Residual lipoprotein(a)-associated risk in patients with stroke or transient ischemic attack

Background and aims

Lipoprotein (a) [Lp(a)] is a genetically determined risk factor for atherosclerotic cardiovascular diseases. This study aimed to evaluate the association of serum Lp(a) levels with the risk of residual vascular event risk after stroke or transient ischemic attack (TIA) in the Japanese population.

Methods

In this prospective observational study, 533 patients (mean age, 70.7 years; female, 41.8 %) with ischemic stroke (n = 496) or high-risk TIA (n = 37) were consecutively enrolled within 1 week of onset and followed up for 1 year. Patients were divided into 2 groups according to the median baseline Lp(a) levels: (i) low (≤15 mg/dL, n = 270) and (ii) high (>15 mg/dL, n = 263) Lp(a) groups. The primary endpoint was a composite of major adverse cardiovascular events (MACEs), including nonfatal stroke, nonfatal acute coronary syndrome, and vascular death.

Results

Compared to patients with Lp(a) ≤15 mg/dL, those with Lp(a) > 15 mg/dL were more likely to have extracranial carotid artery stenosis (8.8 % versus 15.2 %; p = 0.024) and a history of coronary artery disease (7.8 % versus 14.1 %; p = 0.019). Elevated Lp(a) levels were independently associated with an increased risk of MACE (annual rate, 10.7 % versus 19.1 %; log-rank p = 0.009; adjusted hazard ratio, 1.68; 95 % confidence interval, 1.03–2.72; p = 0.037).

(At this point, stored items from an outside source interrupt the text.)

#[export] Hint Resolve wrap_range wrap_small : bantay.

(** ** Lists: loops over slices *)

Section fold_left.
Context {A B : Type} (f : A → B → A).

(** An invariant of a loop body is an invariant of the loop. *)
Lemma fold_left_inv (P : A → Prop) (l : list B) (a : A) :
  P a → (∀ a b, b ∈ l → P a → P (f a b)) → P (fold_left f l a).
Proof.
  revert a. induction l as [|b l IH]; intros a Ha Hstep; [done|]. simpl.
  apply IH; [apply Hstep; [apply elem_of_cons; by left|done]|].
  intros a' b' Hb'. apply Hstep. apply elem_of_cons; by right.
Qed.

(** An observation of the state that every step transforms by [g]. *)
Lemma fold_left_proj {C : Type} (p : A → C) (g : C → B → C) (l : list B) (a : A) :
  (∀ a b, p (f a b) = g (p a) b) → p (fold_left f l a) = fold_left g l (p a).
Proof.
  intros Hp. revert a. induction l as [|b l IH]; intros a; [done|].
  simpl. by rewrite IH, Hp.
Qed.
End fold_left.

(** ** Filters *)

Lemma filter_sublist_bool {A} (p : A → bool) (l : list A) :
  List.filter p l `sublist_of` l.
Proof. induction l as [|x l IH]; simpl; [done|]. destruct (p x); by constructor. Qed.

Lemma filter_perm_bool {A} (p : A → bool) (l k : list A) :
  l ≡ₚ k → List.filter p l ≡ₚ List.filter p k.
Proof.
  induction 1 as [|x l k _ IH|x y l|? l ? _ IH1 _ IH2]; simpl; [done| | |by etrans].
  - destruct (p x); by rewrite IH.
  - destruct (p x), (p y); by constructor || reflexivity.
Qed.

(** ** Keys of rows *)

Lemma NoDup_fmap_sublist {A B} (f : A → B) (l k : list A) :
  l `sublist_of` k → NoDup (f <$> k) → NoDup (f <$> l).
Proof. intros Hs Hnd. eapply sublist_NoDup; [exact Hnd|]. by apply fmap_sublist. Qed.

(** Rows with unique keys are determined by their key. *)
Lemma NoDup_fmap_elem {A B} (f : A → B) (l : list A) x y :
  NoDup (f <$> l) → x ∈ l → y ∈ l → f x = f y → x = y.
Proof.
  induction l as [|z l IH]; rewrite ?fmap_cons; intros Hnd Hx Hy Hf.
  { by apply elem_of_nil in Hx. }
  apply NoDup_cons in Hnd as [Hz Hnd].
  apply elem_of_cons in Hx as [->|Hx], Hy as [->|Hy]; [done| | |by apply IH].
  - exfalso. apply Hz. rewrite Hf. by apply list_elem_of_fmap_2.
  - exfalso. apply Hz. rewrite <- Hf. by apply list_elem_of_fmap_2.
Qed.

(** A list that holds one value. *)
Lemma singleton_list {A} (l : list A) (x : A) : NoDup l → (∀ r, r ∈ l ↔ r = x) → l = [x].
Proof.
  intros Hnd Hl. apply Permutation_singleton_r, NoDup_Permutation; [done|apply NoDup_singleton|].
  intros r. by rewrite list_elem_of_singleton.
Qed.

(** ** Sums and bounds of integer lists *)

Definition Zsum (l : list Z) : Z := foldr Z.add 0%Z l.

Lemma Zsum_app l k : Zsum (l ++ k) = (Zsum l + Zsum k)%Z.
Proof. induction l as [|x l IH]; simpl; lia. Qed.

Lemma Zsum_bounds (lo hi : Z) (l : list Z) :
  Forall (λ x, lo ≤ x ≤ hi)%Z l → (lo * Z.of_nat (length l) ≤ Zsum l ≤ hi * Z.of_nat (length l))%Z.
Proof. induction 1 as [|x l ? ? IH]; simpl; [lia|]. nia. Qed.

(** The truncated mean of a list lies between its bounds. *)
Lemma mean_bounds (lo hi : Z) (l : list Z) :
  l ≠ [] → Forall (λ x, lo ≤ x ≤ hi)%Z l →
  (lo ≤ Zsum l / Z.of_nat (length l) ≤ hi)%Z.
Proof.
  intros Hne Hl. apply Zsum_bounds in Hl as [Hlo Hhi].
  assert (0 < Z.of_nat (length l))%Z by (destruct l; simpl in *; [done|lia]).
  split; [apply Z.div_le_lower_bound; lia|].
  apply Z.div_le_upper_bound; lia.
Qed.

(** ** Go maps: [range] visits every entry once, in an unspecified order *)

(** The order a [for k, v := range m] loop takes is not specified by the
    language; it is a parameter here, and the theorems hold for every one. *)
Class RangeOrder (K : Type) `{Countable K} := {
  range_list : ∀ {V}, gmap K V → list (K * V);
  range_list_perm : ∀ {V} (m : gmap K V), range_list m ≡ₚ map_to_list m;
}.

#[export] Instance default_range_order `{Countable K} : RangeOrder K | 100 :=
  {| range_list V m := map_to_list m; range_list_perm V m := reflexivity _ |}.

Section range.
Context {K : Type} `{HK : Countable K} {RO : RangeOrder K}.

Lemma elem_of_range_list {V} (m : gmap K V) k v :
  (k, v) ∈ range_list m ↔ m !! k = Some v.
Proof. by rewrite range_list_perm, elem_of_map_to_list. Qed.

Lemma NoDup_fst_range_list {V} (m : gmap K V) : NoDup (range_list m).*1.
Proof. rewrite range_list_perm. apply NoDup_fst_map_to_list. Qed.

Lemma length_range_list {V} (m : gmap K V) : length (range_list m) = size m.
Proof. by rewrite range_list_perm, length_map_to_list. Qed.

(** [for k, v := range m { acc[k] = f(acc[k], v) }] *)
Definition range_upd {A V} (f : option A → V → A) (acc : gmap K A) (m : gmap K V)
    : gmap K A :=
  fold_left (λ acc '(k, v), <[k := f (acc !! k) v]> acc) (range_list m) acc.

Lemma fold_upd_lookup {A V} (f : option A → V → A) (l : list (K * V)) (acc : gmap K A) k :
  NoDup l.*1 →
  fold_left (λ acc '(k, v), <[k := f (acc !! k) v]> acc) l acc !! k =
  match list_to_map (M := gmap K V) l !! k with
  | Some v => Some (f (acc !! k) v)
  | None => acc !! k
  end.
Proof.
  revert acc. induction l as [|[k' v'] l IH]; intros acc Hnd; simpl in *.
  { by rewrite lookup_empty. }
  apply NoDup_cons in Hnd as [Hk' Hnd]. rewrite IH by done.
  destruct (decide (k = k')) as [->|Hne].
  - rewrite (not_elem_of_list_to_map_1 l k') by done.
    by rewrite !lookup_insert_eq.
  - by rewrite !lookup_insert_ne by done.
Qed.

(** The result does not depend on the iteration order. *)
Lemma range_upd_lookup {A V} (f : option A → V → A) (acc : gmap K A) (m : gmap K V) k :
  range_upd f acc m !! k =
  match m !! k with Some v => Some (f (acc !! k) v) | None => acc !! k end.
Proof.
  unfold range_upd. rewrite fold_upd_lookup by apply NoDup_fst_range_list.
  replace (list_to_map (range_list m)) with m; [done|].
  symmetry. etrans; [|apply list_to_map_to_list].
  apply list_to_map_proper; [apply NoDup_fst_range_list|apply range_list_perm].
Qed.
End range.

(** ** The key/value store of the hub's framework

    PocketBase's [tools/store] is third-party code: a concurrency-safe map.
    The hub's components use the operations below; what they rely on is that
    [GetAll] shows the effect of each of them on one finite map. *)
Class KVStore (M : Type → Type) := {
  st_new : ∀ {V}, M V;
  st_getOk : ∀ {V}, M V → string → option V;
  st_set : ∀ {V}, M V → string → V → M V;
  st_remove : ∀ {V}, M V → string → M V;
  st_removeAll : ∀ {V}, M V → M V;
  st_getAll : ∀ {V}, M V → gmap string V;
}.

Class KVStoreLaws (M : Type → Type) `{KVStore M} := {
  st_getAll_new : ∀ V, st_getAll (V := V) st_new = ∅;
  st_getOk_spec : ∀ V (s : M V) k, st_getOk s k = st_getAll s !! k;
  st_getAll_set : ∀ V (s : M V) k v, st_getAll (st_set s k v) = <[k := v]> (st_getAll s);
  st_getAll_remove : ∀ V (s : M V) k, st_getAll (st_remove s k) = delete k (st_getAll s);
  st_getAll_removeAll : ∀ V (s : M V), st_getAll (st_removeAll s) = ∅;
}.

(** A plain finite map meets the contract. *)
#[export] Instance gmap_store : KVStore (gmap string) := {|
  st_new V := ∅;
  st_getOk V s k := s !! k;
  st_set V s k v := <[k := v]> s;
  st_remove V s k := delete k s;
  st_removeAll V s := ∅;
  st_getAll V s := s;
|}.

#[export] Instance gmap_store_laws : KVStoreLaws (gmap string).
Proof. by split. Qed.

Definition st_has {M} `{KVStore M} {V} (s : M V) (k : string) : bool :=
  match st_getOk s k with Some _ => true | None => false end.

(** Rewriting with the store's laws. *)
Ltac store_simpl :=
  repeat first
    [ rewrite st_getOk_spec | rewrite st_getAll_set | rewrite st_getAll_remove
    | rewrite st_getAll_new | rewrite st_getAll_removeAll ].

When patients were classified according to the etiologic subtype of the index event, elevated Lp(a) was a significant predictor of MACE in patients with atherothrombotic stroke (annual rate, 14.0 % versus 25.8 %; log-rank p = 0.041), but not in those with small vessel disease, cardioembolism, or cryptogenic stroke.

Conclusions

Elevated Lp(a) levels >15 mg/dL in Japanese patients with stroke are associated with extracranial carotid stenosis and a higher risk of MACE. The measurement of Lp(a) levels helped refine the risk assessment of patients with stroke or TIA.